Fig. 6.

Phenotype analysis of NtTfd1 silencing and NtTfd1/Tsip1 double silencing against CMV infection. (A) ROS detection in the TRV2 control, Tsip1-, NtTfd1-, and NtTfd1/Tsip1-silenced plants. Hydrogen peroxide was detected by DAB staining. Silenced plants were vacuum-infiltrated and incubated for 8 h. And then samples were further incubated in 70% ethanol until the chlorophyll was removed. DAB staining intensity was analyzed with image J program (http://rsbweb.nih.gov/ij/). Error bars indicate standard devia-tion (n = 12). (B) Expression pattern of NtTfd1 and Tsip1 upon CMV inoculation. CMV or mock inoculated plants were harvested and RNA samples were extracted by hot phenol method.

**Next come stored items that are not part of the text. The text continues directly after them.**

(** ** Unlinking a leaf *)

Lemma pool_outside next used head fl pend a :
  pool next used head fl pend -> used a -> good a -> (a ∉ fl) /\ a ∉ pend.
Proof.
  intros [H1 H2 H3 H4 H5 H6] Hu Hg. split; [intros Hf; by eapply H4|].
  intros Hp. apply list_elem_of_lookup_1 in Hp as [i Hi].
  destruct (H5 i a Hi) as (_ & _ & G & _); [destruct Hg; lia|done].
Qed.

Lemma pend_leaf_inv c T fn fl del b :
  cn_inv c T fn fl -> pending_del_leaves c !! del = Some 0 -> good b -> is_Some (leaf_next c b) ->
  ~ ileaf T b -> b ∉ fl -> b ∉ pending_del_leaves c -> cn_inv (pend_leaf del b c) T fn fl.
Proof.
  intros [H1 H2 H3 H4 H5 H6 H7 H8] Hd Hg Hs Ht Hf Hp. constructor; try done; [by eapply trie_frame|].
  by apply pool_pend.
Qed.

Lemma pend_node_inv c T fn fl del n :
  cn_inv c T fn fl -> pending_del_nodes c !! del = Some 0 -> good n -> is_Some (node_next c n) ->
  ~ inode T n -> n ∉ fn -> n ∉ pending_del_nodes c -> cn_inv (pend_node del n c) T fn fl.
Proof.
  intros [H1 H2 H3 H4 H5 H6 H7 H8] Hd Hg Hs Ht Hf Hp. constructor; try done; [by eapply trie_frame|].
  by apply pool_pend.
Qed.

(** The leaf of a removed key is in the new trie no more. *)
Lemma leaf_gone c T' fn fl key b v :
  cn_inv c T' fn fl -> (forall v, ~ has T' key v) -> cn_leaves c !! b = Some (CLeaf key v) -> ~ ileaf T' b.
Proof.
  intros [H1 H2 H3 H4 H5 H6 H7 H8] Hno Hb Hl. destruct (ileaf_in c _ _ T' b H2 H3 Hl) as (l & E & Hh).
  rewrite Hb in E. injection E as <-. by eapply Hno.
Qed.

Lemma retire_leaf c c1 T T1 fn fl fn1 del b key v :
  cn_inv c T fn fl -> ileaf T b -> cn_leaves c !! b = Some (CLeaf key v) ->
  cn_inv c1 T1 fn1 fl -> removed T T1 key -> cn_leaves c1 = cn_leaves c ->
  pending_del_leaves c1 = pending_del_leaves c -> pending_del_leaves c !! del = Some 0 ->
  cn_inv (pend_leaf del b c1) T1 fn1 fl.
Proof.
  intros Hi Hb Hc Hi1 Hrm El Ep Hd. pose proof (ileaf_good c T b (cv_rep _ _ _ _ Hi) Hb) as Hg.
  destruct (pool_outside _ _ _ _ _ b (cv_leaves _ _ _ _ Hi) Hb Hg) as [O1 O2].
  apply pend_leaf_inv; try done.
  - by rewrite Ep.
  - unfold leaf_next. rewrite El, Hc. by eexists.
  - eapply (leaf_gone c1 T1 fn1 fl key b v Hi1); [|by rewrite El]. intros v' Hv. by apply Hrm in Hv as [_ []].
  - by rewrite Ep.
Qed.

Lemma store_write_comm f v c c3 n nd :
  (forall i, f <> ChildRef n i) -> cn_store f v c = Some c3 ->
  cn_store f v (write_node n nd c) = Some (write_node n nd c3).
Proof.
  intros Hf. destruct f as [|a i]; cbn [cn_store]; [intros [= <-]; done|].
  assert (a <> n) as Hne by (intros ->; by eapply Hf). cbn [write_node set_cn_nodes cn_nodes].
  rewrite lookup_insert_ne by done. destruct (cn_nodes c !! a) as [nd'|]; [|done]. cbn. intros [= <-].
  unfold write_node, set_cn_nodes. cbn. do 2 f_equal. by apply insert_insert_ne.
Qed.

Lemma leaf_removed a key v : removed (TLeaf a key v) TNil key.
Proof. intros k w. split; [intros H; inversion H|]. intros [H Hne]. inversion H; by subst. Qed.

Section Unlink.
Context (c : critnib) (T : ctree) (fn fl : list Z) (key v : Z) (pi : list nat) (lo len : Z).
Context (n p s b : Z) (ch : list ctree) (del : nat).
Hypothesis Hinv : cn_inv c T fn fl.
Hypothesis Hsub : sub_at 0 (2 ^ 64) T pi = Some (lo, len, TNode n p s ch).
Hypothesis Hleaf : ch !! slice_index key s = Some (TLeaf b key v).
Hypothesis Hdn : pending_del_nodes c !! del = Some 0.
Hypothesis Hdl : pending_del_leaves c !! del = Some 0.

Let i := slice_index key s.
Let ch' := <[i := TNil]> ch.
Let nd' := CNode (map ptr ch') p s.

Lemma unlink_facts :
  sub_at 0 (2 ^ 64) T (pi ++ [i]) = Some (p + Z.of_nat i * 2 ^ s, 2 ^ s, TLeaf b key v) /\
  (forall f, slot_from f T (pi ++ [i]) = ChildRef n i) /\
  put T (pi ++ [i]) TNil = put T pi (TNode n p s ch') /\
  t_in lo len (TNode n p s ch) /\ rep c (TNode n p s ch) /\ dense (TNode n p s ch) /\
  cn_nodes c !! n = Some (CNode (map ptr ch) p s) /\ good n /\ inode T n /\
  cn_leaves c !! b = Some (CLeaf key v) /\ ileaf T b /\ p + Z.of_nat i * 2 ^ s <= key < p + Z.of_nat i * 2 ^ s + 2 ^ s.
Proof using Hinv Hsub Hleaf.
  pose proof Hinv as [H1 H2 H3 H4 H5 H6 H7 H8].
  destruct (sub_snoc _ _ _ _ _ _ _ _ _ _ _ _ Hsub Hleaf) as [G1 G2].
  pose proof (sub_rep c _ _ _ _ _ _ _ H2 Hsub) as Hr. pose proof Hr as Hr'. inversion Hr' as [| |? ? ? ? Hg Hn Hc]; subst.
  destruct (sub_in _ _ _ _ _ _ _ H3 G1) as [Hli _].
  split; [done|]. split; [done|]. split; [by eapply put_snoc|].
  split; [exact (proj1 (sub_in _ _ _ _ _ _ _ H3 Hsub))|]. split; [done|].
  split; [by eapply sub_dense|]. split; [done|]. split; [done|].
  split; [eapply sub_inode; [exact Hsub|constructor]|].
  split; [pose proof (Hc _ _ Hleaf) as Hx; by inversion Hx|].
  split; [eapply sub_ileaf; [exact G1|constructor]|]. by inversion Hli.
Qed.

Transcript levels were analyzed by quantitative RT-PCR. Error bars indicate standard deviation (n = 3). (C) RNA blot analysis in the TRV2 control, Tsip1-, NtTfd1-, and NtTfd1/Tsip1-silenced plants upon CMV inoculation. In CMV inoculated plants at 5 dpi, CMV RNAs were detected with CMV-3’ UTR-specific probe. Signal intensity of RNA blot was analyzed with image J program. (D) CMV accumulation in both local (CMV inoculated) and systemic upper (non-inoculated) leaves was detected via indirect ELISA. Error bars indicate standard deviation (n = 4). Asterisks represent statistically significant differences between CMV inoculated TRV2 control and silenced plants (Student’s t-test; ^*p < 0.05,^**p < 0.001).